> **Task**
Below is some data. Retype exactly the lines starting at the one with "intros ? o Ho." and ending at the one with "intros Hwf. unfold insert.".

=== Section Start ===

(* ===== verification/StreamsRecvProofs.v ===== *)
(** * Flow control of incoming data

    The receive side of [Streams]: in every reachable state the credit given to the peer is
    the window plus what the application has consumed, and no stream nor the connection
    accepts more than was announced. *)

From Stdlib Require Import String.
From stdpp Require Import gmap fin_maps.
From S2P Require Import Prelude BTree RangeSets Coding Assembler Frames Sums.
From S2P Require Import StreamRecv Streams.

Module StreamsRecvProofs.
Import StreamsState.

(** ** Invariant *)

Definition stream_ok (srw : Z) (o : option StreamRecv) : Prop :=
  match o with
  | None => True
  | Some (RFree r) => r = Recv.new srw
  | Some (ROpen r) => Recv.recv_ok srw r
  end.

(** Bytes counted against the connection that the application has not consumed: a stopped or
    reset stream has none, its bytes are credited when they are counted. *)
Definition unread (o : option StreamRecv) : Z :=
  match o with
  | Some (ROpen r) =>
    if Recv.stopped r || negb (Recv.is_receiving r) then 0 else Recv.end_ r - Recv.bytes_read r
  | _ => 0
  end.

Definition total_unread (s : StreamsState) : Z := msum unread (recv s).

Record recv_wf (s : StreamsState) : Prop := {
  rw_srw : 0 ≤ stream_receive_window s < 2 ^ 62;
  rw_streams : map_Forall (λ _, stream_ok (stream_receive_window s)) (recv s);
  rw_free : Forall (λ r, r = RFree (Recv.new (stream_receive_window s))) (free_recv s);
  rw_local : local_max_data s ≤ u_max 64;
}.

(** The numbers of the invariant. *)
Definition nums (s : StreamsState) : Z * Z * Z * Z * Z :=
  (local_max_data s, receive_window_shrink_debt s, receive_window s, data_recvd s, total_unread s).

(** [extra] is the credit given twice; see [StreamsProperties.reset_after_stop_credits_twice].  Sums saturate only beyond 2^63. *)
Definition balanced (extra : Z) (n : Z * Z * Z * Z * Z) : Prop :=
  let '(local, debt, window, recvd, unread) := n in
  local ≤ 2 ^ 63 →
  0 ≤ debt ∧ 0 ≤ window < 2 ^ 62 ∧ 0 ≤ unread ≤ recvd ∧ recvd ≤ local
  ∧ local + unread = debt + window + recvd + extra.

Definition recv_inv (extra : Z) (s : StreamsState) : Prop := recv_wf s ∧ balanced extra (nums s).

(** ** Streams are created without unread data *)

Lemma unread_nonneg srw o : stream_ok srw o → 0 ≤ unread o.
Proof.
  destruct o as [[r | r] |]; simpl; try done. intros Hr. pose proof (Recv.read_bounds _ _ Hr).
  case_goal; lia.
Qed.

Lemma total_unread_nonneg s : recv_wf s → 0 ≤ total_unread s.
Proof.
  intros Hwf. apply msum_nonneg. eapply map_Forall_impl; [apply (rw_streams _ Hwf) |].
  intros ? o Ho. exact (unread_nonneg _ _ Ho).
Qed.

(** What [insert] does to the receive side. *)
Lemma insert_recv remote id s s' : recv_wf s → insert remote id s = Some s' →
  recv_wf s' ∧ nums s' = nums s ∧ stream_receive_window s' = stream_receive_window s.
Proof.
  intros Hwf. unfold insert.
  set (bi := bool_decide _). intros E. apply bind_Some in E as (s1 & E1 & E).
  assert (H1 : recv_wf s1 ∧ nums s1 = nums s ∧ stream_receive_window s1 = stream_receive_window s).
  { repeat case_hyp E1; simplify_eq; split_and!; try done. by destruct Hwf. }
  destruct H1 as (Hwf1 & <- & <-). clear E1 Hwf.
  destruct (bi || remote); simplify_eq; [| done].
  destruct (vec_pop (free_recv s1)) as [[r free] |] eqn:Ep; destruct (recv s1 !! id) eqn:Er; simplify_eq.
  - apply vec_pop_Some in Ep. destruct Hwf1 as [? Hs Hf ?]. rewrite Ep in Hf.
    apply Forall_app in Hf as [Hf Hr]. apply Forall_cons in Hr as [-> _].
    split_and!; [split; simpl; [done | | done | done] | | done].
    + apply map_Forall_insert_2; [done | done].
    + unfold nums, total_unread. simpl. by rewrite msum_insert by done.
  - destruct Hwf1 as [? Hs Hf ?]. split_and!; [split; simpl; [done | | done | done] | | done].
    + by apply map_Forall_insert_2.
    + unfold nums, total_unread. simpl. by rewrite msum_insert by done.
Qed.

Lemma insert_remote_recv dir n : ∀ from s s', recv_wf s → insert_remote dir from n s = Some s' →
  recv_wf s' ∧ nums s' = nums s ∧ stream_receive_window s' = stream_receive_window s.
Proof.
  induction n as [|n IH]; intros from s s' Hwf E; simpl in E; [by simplify_eq |].
  apply bind_Some in E as (s1 & E1 & E). apply insert_recv in E1 as (Hwf1 & <- & <-); [| done].
  by apply IH in E.
Qed.

Lemma ensure_remote_recv dir s s' : recv_wf s → ensure_remote_streams dir s = Some s' →
  recv_wf s' ∧ nums s' = nums s ∧ stream_receive_window s' = stream_receive_window s.
Proof.
  intros Hwf E. unfold ensure_remote_streams in E. apply bind_Some in E as (s1 & E1 & E).
  apply insert_remote_recv in E1 as (Hwf1 & <- & <-); [| done]. simplify_eq. split_and!; [| done..].
  by destruct Hwf1.
Qed.

Lemma stream_freed_recv id half s s' : recv_wf s → stream_freed id half s = Some s' →
  recv_wf s' ∧ nums s' = nums s ∧ stream_receive_window s' = stream_receive_window s.
Proof.
  intros Hwf E. unfold stream_freed in E. apply bind_Some in E as (s1 & E1 & E).
  assert (H1 : recv_wf s1 ∧ nums s1 = nums s ∧ stream_receive_window s1 = stream_receive_window s).
  { repeat case_hyp E1; simplify_eq; try done.
    apply ensure_remote_recv in E1; [done |]. by destruct Hwf. }
  destruct H1 as (Hwf1 & <- & <-). destruct half; simplify_eq; [| done].
  split_and!; [| done..]. by destruct Hwf1.
Qed.

Lemma stream_recv_freed_recv id r s s' : recv_wf s → stream_recv_freed id r s = Some s' →
  recv_wf s' ∧ nums s' = nums s ∧ stream_receive_window s' = stream_receive_window s.
Proof.
  intros Hwf E. unfold stream_recv_freed in E. apply bind_Some in E as (r' & E1 & E).
  apply stream_freed_recv in E; [done |]. destruct r; simplify_eq/=. destruct Hwf. split; simpl; try done.
  rewrite Forall_app. split; [done |]. by constructor.
Qed.

(** ** Credits *)

(** [add_read_credits] pays the debt first. *)
Lemma credits_recv n s s' t : recv_wf s → 0 ≤ n → add_read_credits n s = (s', t) →
  recv_wf s' ∧ stream_receive_window s' = stream_receive_window s ∧ receive_window s' = receive_window s
  ∧ data_recvd s' = data_recvd s ∧ total_unread s' = total_unread s ∧ local_max_data s ≤ local_max_data s'
  ∧ (0 ≤ receive_window_shrink_debt s → local_max_data s' ≤ 2 ^ 63 →
     0 ≤ receive_window_shrink_debt s'
     ∧ local_max_data s' - receive_window_shrink_debt s' = local_max_data s - receive_window_shrink_debt s + n).
Proof.
  intros Hwf Hn. unfold add_read_credits.
  set (s1 := if receive_window_shrink_debt s <? n then _ else _).
  assert (E1 : recv s1 = recv s ∧ free_recv s1 = free_recv s ∧ stream_receive_window s1 = stream_receive_window s
    ∧ receive_window s1 = receive_window s ∧ data_recvd s1 = data_recvd s) by (subst s1; by case_goal).
  assert (E2 : local_max_data s ≤ local_max_data s1 ≤ u_max 64 ∧ (0 ≤ receive_window_shrink_debt s → local_max_data s1 ≤ 2 ^ 63 →
     0 ≤ receive_window_shrink_debt s1
     ∧ local_max_data s1 - receive_window_shrink_debt s1 = local_max_data s - receive_window_shrink_debt s + n)).
  { pose proof (rw_local _ Hwf). subst s1. unfold saturating_add. case_goal; zbool; simpl; [| lia].
    split; [lia |]. intros ? ?. unfold u_max in *. lia. }
  clearbody s1. destruct E1 as (Er & Ef & Ew & Erw & Ed). intros E.
  assert (s' = s1) as -> by (case_hyp E; by simplify_eq). unfold total_unread. rewrite Er.
  split_and!; try done; [| apply E2 | apply E2].
  destruct Hwf. split; rewrite ?Er, ?Ef, ?Ew; try done. apply E2.
Qed.

(** ** One stream *)

(** An entry is opened when it is first used; opening it changes no total. *)
Lemma get_recv id s r s' : recv_wf s → get_or_insert_recv id s = Some (r, s') →
  recv_wf s' ∧ nums s' = nums s ∧ Recv.recv_ok (stream_receive_window s) r
  ∧ s' = s <| recv := <[id := Some (ROpen r)]> (recv s) |> ∧ unread (Some (ROpen r)) = from_option unread 0 (recv s !! id).
Proof.
  intros Hwf E. unfold get_or_insert_recv in E. apply bind_Some in E as (o & Eo & E). simplify_eq.
  pose proof (rw_streams _ Hwf id o Eo) as Ho. pose proof (rw_srw _ Hwf).
  set (r := match o with Some r => into_inner r | None => _ end).
  assert (Hr : Recv.recv_ok (stream_receive_window s) r).
  { destruct o as [[r' | r'] |]; simpl in *; [subst r' | done |]; apply Recv.new_ok; lia. }
  assert (Hu : unread (Some (ROpen r)) = unread o) by (destruct o as [[r' | r'] |]; simpl in *; [by subst r' | done..]).
  clearbody r. rewrite Eo. split_and!; try done.
  - destruct Hwf. split; try done. by apply map_Forall_insert_2.
  - unfold nums, total_unread. simpl. by rewrite (msum_same _ _ _ o).
Qed.

Lemma put_recv_spec id r r' s : recv_wf s → recv s !! id = Some (Some (ROpen r)) →
  Recv.recv_ok (stream_receive_window s) r' →
  recv_wf (put_recv id r' s)
  ∧ total_unread (put_recv id r' s) = total_unread s - unread (Some (ROpen r)) + unread (Some (ROpen r')).
Proof.
  intros Hwf Er Hr. split.
  - destruct Hwf. split; try done. by apply map_Forall_insert_2.
  - unfold total_unread, put_recv. simpl. by rewrite (msum_update _ _ _ _ _ Er).
Qed.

=== Section End ===

> **Expected answer**
  intros ? o Ho. exact (unread_nonneg _ _ Ho).
Qed.

(** What [insert] does to the receive side. *)
Lemma insert_recv remote id s s' : recv_wf s → insert remote id s = Some s' →
  recv_wf s' ∧ nums s' = nums s ∧ stream_receive_window s' = stream_receive_window s.
Proof.
  intros Hwf. unfold insert.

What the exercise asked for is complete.